Gideon’s ad takes aim at the pharmaceutical companies' extensive lobbying efforts, saying the industry spent $280 million in 2018 "to make sure you pay more for your medicine." Among the largest contributors to Gideon’s state PAC was PhRMA, an association of leading pharmaceutical companies that spent $27.5 million on lobbying activities in 2018, according to federal disclosures. The association has given $4,250 to Gideon since 2014. She has also accepted at least $9,800 from top health insurance providers, including Aetna, Cigna, and Anthem.
Gideon, who is seeking to unseat incumbent Sen. Susan Collins (R., Maine), did not return a request for comment.
Betsy Sweet, a Democrat running against Gideon in the Senate primary, said that lucrative corporate ties have influenced Gideon's position on health care reform. She linked the donations to Gideon's resistance to a government-run health care system.
"I am not beholden to any corporate donor and that is why I can also say that keeping a for-profit industry involved in any way in the health care of Mainers and American people simply doesn't work," Sweet told the Washington Free Beacon. "Voters are smart enough to connect the dots between campaign donations and candidate policy and I'm glad voters have several choices in this race."

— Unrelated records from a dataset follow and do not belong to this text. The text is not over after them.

(** [v || d] with a string default. *)
Definition or_default (v : prop) (d : string) : string :=
  match v with
  | Some s => if String.eqb s "" then d else s
  | None => d
  end.

(** [`${v}`]: interpolation into a template literal. *)
Definition tpl (v : prop) : string :=
  match v with
  | Some s => s
  | None => "undefined"
  end.

(** [v === "literal"] *)
Definition strict_eq (v : prop) (literal : string) : bool :=
  match v with
  | Some s => String.eqb s literal
  | None => false
  end.

(** [s.toLowerCase()], on the ASCII letters. *)
Definition lower_ascii (c : ascii) : ascii :=
  let n := nat_of_ascii c in
  if (65 <=? n)%nat && (n <=? 90)%nat then ascii_of_nat (n + 32) else c.

Fixpoint toLowerCase (s : string) : string :=
  match s with
  | EmptyString => EmptyString
  | String c r => String (lower_ascii c) (toLowerCase r)
  end.

(** [s.replace(pat, by)] with a string pattern: the first occurrence only. *)
Fixpoint replace (pat by_ s : string) : string :=
  if String.prefix pat s
  then by_ ++ String.substring (String.length pat)
                               (String.length s - String.length pat) s
  else match s with
       | EmptyString => EmptyString
       | String c r => String c (replace pat by_ r)
       end.

(** [encodeURIComponent] on the UTF-8 bytes of a well-formed string: the
    unreserved characters [A-Z a-z 0-9 - _ . ! ~ * ' ( )] stay, every other
    byte becomes [%XX] in upper-case hexadecimal. *)
Definition unreserved (c : ascii) : bool :=
  let n := nat_of_ascii c in
  ((65 <=? n) && (n <=? 90) || (97 <=? n) && (n <=? 122)
   || (48 <=? n) && (n <=? 57)
   || (n =? 45) || (n =? 95) || (n =? 46) || (n =? 33) || (n =? 126)
   || (n =? 42) || (n =? 39) || (n =? 40) || (n =? 41))%nat.

Definition hex_digit (n : nat) : ascii :=
  if (n <? 10)%nat then ascii_of_nat (48 + n) else ascii_of_nat (55 + n).

Definition percent (c : ascii) : string :=
  let n := nat_of_ascii c in
  String "%" (String (hex_digit (n / 16)) (String (hex_digit (n mod 16)) "")).

Fixpoint encode_bytes (s : string) : string :=
  match s with
  | EmptyString => EmptyString
  | String c r =>
      (if unreserved c then String c "" else percent c) ++ encode_bytes r
  end.

(** [encodeURIComponent(v)]; the argument is converted to a string first. *)
Definition encodeURIComponent (v : prop) : string := encode_bytes (tpl v).

(** The inverse that API Gateway applies to a query parameter: [%XX] back
    to the byte, every other character kept.  [None] on a malformed
    escape. *)
Definition hex_value (c : ascii) : option nat :=
  let n := nat_of_ascii c in
  if (48 <=? n)%nat && (n <=? 57)%nat then Some (n - 48)
  else if (65 <=? n)%nat && (n <=? 70)%nat then Some (n - 55)
  else if (97 <=? n)%nat && (n <=? 102)%nat then Some (n - 87)
  else None.

Fixpoint decode_bytes (s : string) : option string :=
  match s with
  | EmptyString => Some EmptyString
  | String c r =>
      if Ascii.eqb c "%" then
        match r with
        | String h (String l r') =>
            match hex_value h, hex_value l, decode_bytes r' with
            | Some a, Some b, Some d =>
                Some (String (ascii_of_nat (16 * a + b)) d)
            | _, _, _ => None
            end
        | _ => None
        end
      else
        match decode_bytes r with
        | Some d => Some (String c d)
        | None => None
        end
  end.

End Js.
Export Js.

(** ** The records the handlers exchange

    The handlers take [event: any] and JSON bodies: every property is a
    string or absent. *)

(** [process.env] as read at module load ([process.env.X!]). *)
Record Env := mkEnv {
  TABLE_NAME : prop;
  SES_EMAIL : prop;
  STATE_MACHINE_ARN : prop;
  JWT_SECRET : prop
}.

Record LeaveDetails := mkLeaveDetails {
  leaveType : prop;
  startDate : prop;
  endDate : prop;
  reason : prop
}.

(** The item written to the table; every attribute is a [{ S: ... }]. *)
Record Item := mkItem {
  item_requestId : prop;
  item_userEmail : prop;
  item_approverEmail : prop;
  item_leaveType : prop;
  item_startDate : prop;
  item_endDate : prop;
  item_reason : prop;
  item_status : prop
}.

(** A condition a [PutItemCommand] may carry. *)
Inductive Condition := AttributeNotExists (attribute : string).

Record PutItemInput := mkPutItem {
  put_TableName : prop;
  put_Item : Item;
  put_ConditionExpression : option Condition
}.

(** The input [applyLeave] hands to [StartExecutionCommand]. *)
Record ExecutionInput := mkExecutionInput {
  in_requestId : prop;
  in_userEmail : prop;
  in_approverEmail : prop;
  in_leaveDetails : option LeaveDetails;
  in_apiBaseUrl : prop
}.

(** The event [sendApprovalEmail] destructures. *)
Record ApprovalEmailEvent := mkApprovalEmailEvent {
  ask_requestId : prop;
  ask_userEmail : prop;
  ask_approverEmail : prop;
  ask_leaveDetails : option LeaveDetails;
  ask_taskToken : prop;
  ask_apiBaseUrl : prop
}.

Sweet said she has refused to accept money from the pharmaceutical industry in her race against Gideon, who enjoys the support of Democrat heavyweights, including the national party, NARAL, and the pro-abortion EMILY's List.
"Pharmaceutical companies have made it their practice to donate heavily to politicians on both sides of the aisle, at all levels of government to ensure that their record profits stay in place," Sweet said. "I have not taken any donations from pharmaceutical companies and never will, nor will I put a company's profit over people's health."
This is not the first time Gideon's PAC and its corporate contributors have proved to be a political liability.
The Free Beacon reported in August that Gideon had illegally used her state campaign PAC to reimburse herself for federal political contributions made in her name. Federal law prohibits individuals from making contributions in the name of another person or entity and the Maine Ethics Commission ruled in October that Gideon broke the law.
The Democratic Senatorial Campaign Committee endorsed Gideon over Sweet in June, claiming Gideon will "build on her impressive record to bring down health care costs" and "always answer to her constituents." A former gubernatorial candidate, Sweet is backed by Justice Democrats, the same far-left group that backed Reps. Alexandria Ocasio-Cortez (D., N.Y.) and Ilhan Omar (D., Minn.) in 2018.
Gideon's primary opponents criticized national Democrats following the DSCC's endorsement, which came less than 24 hours after Gideon announced her candidacy. Fellow candidate Bre Kidman accused Gideon of being "bought and paid for" by the Democratic establishment, pointing to the corporate donations funneled into Gideon's PAC.
In addition to its pharmaceutical donors, Gideon's PAC has received donations from corporate giants including Walmart, Verizon, Time Warner, AT&T, Anheuser-Busch, Visa, and Comcast.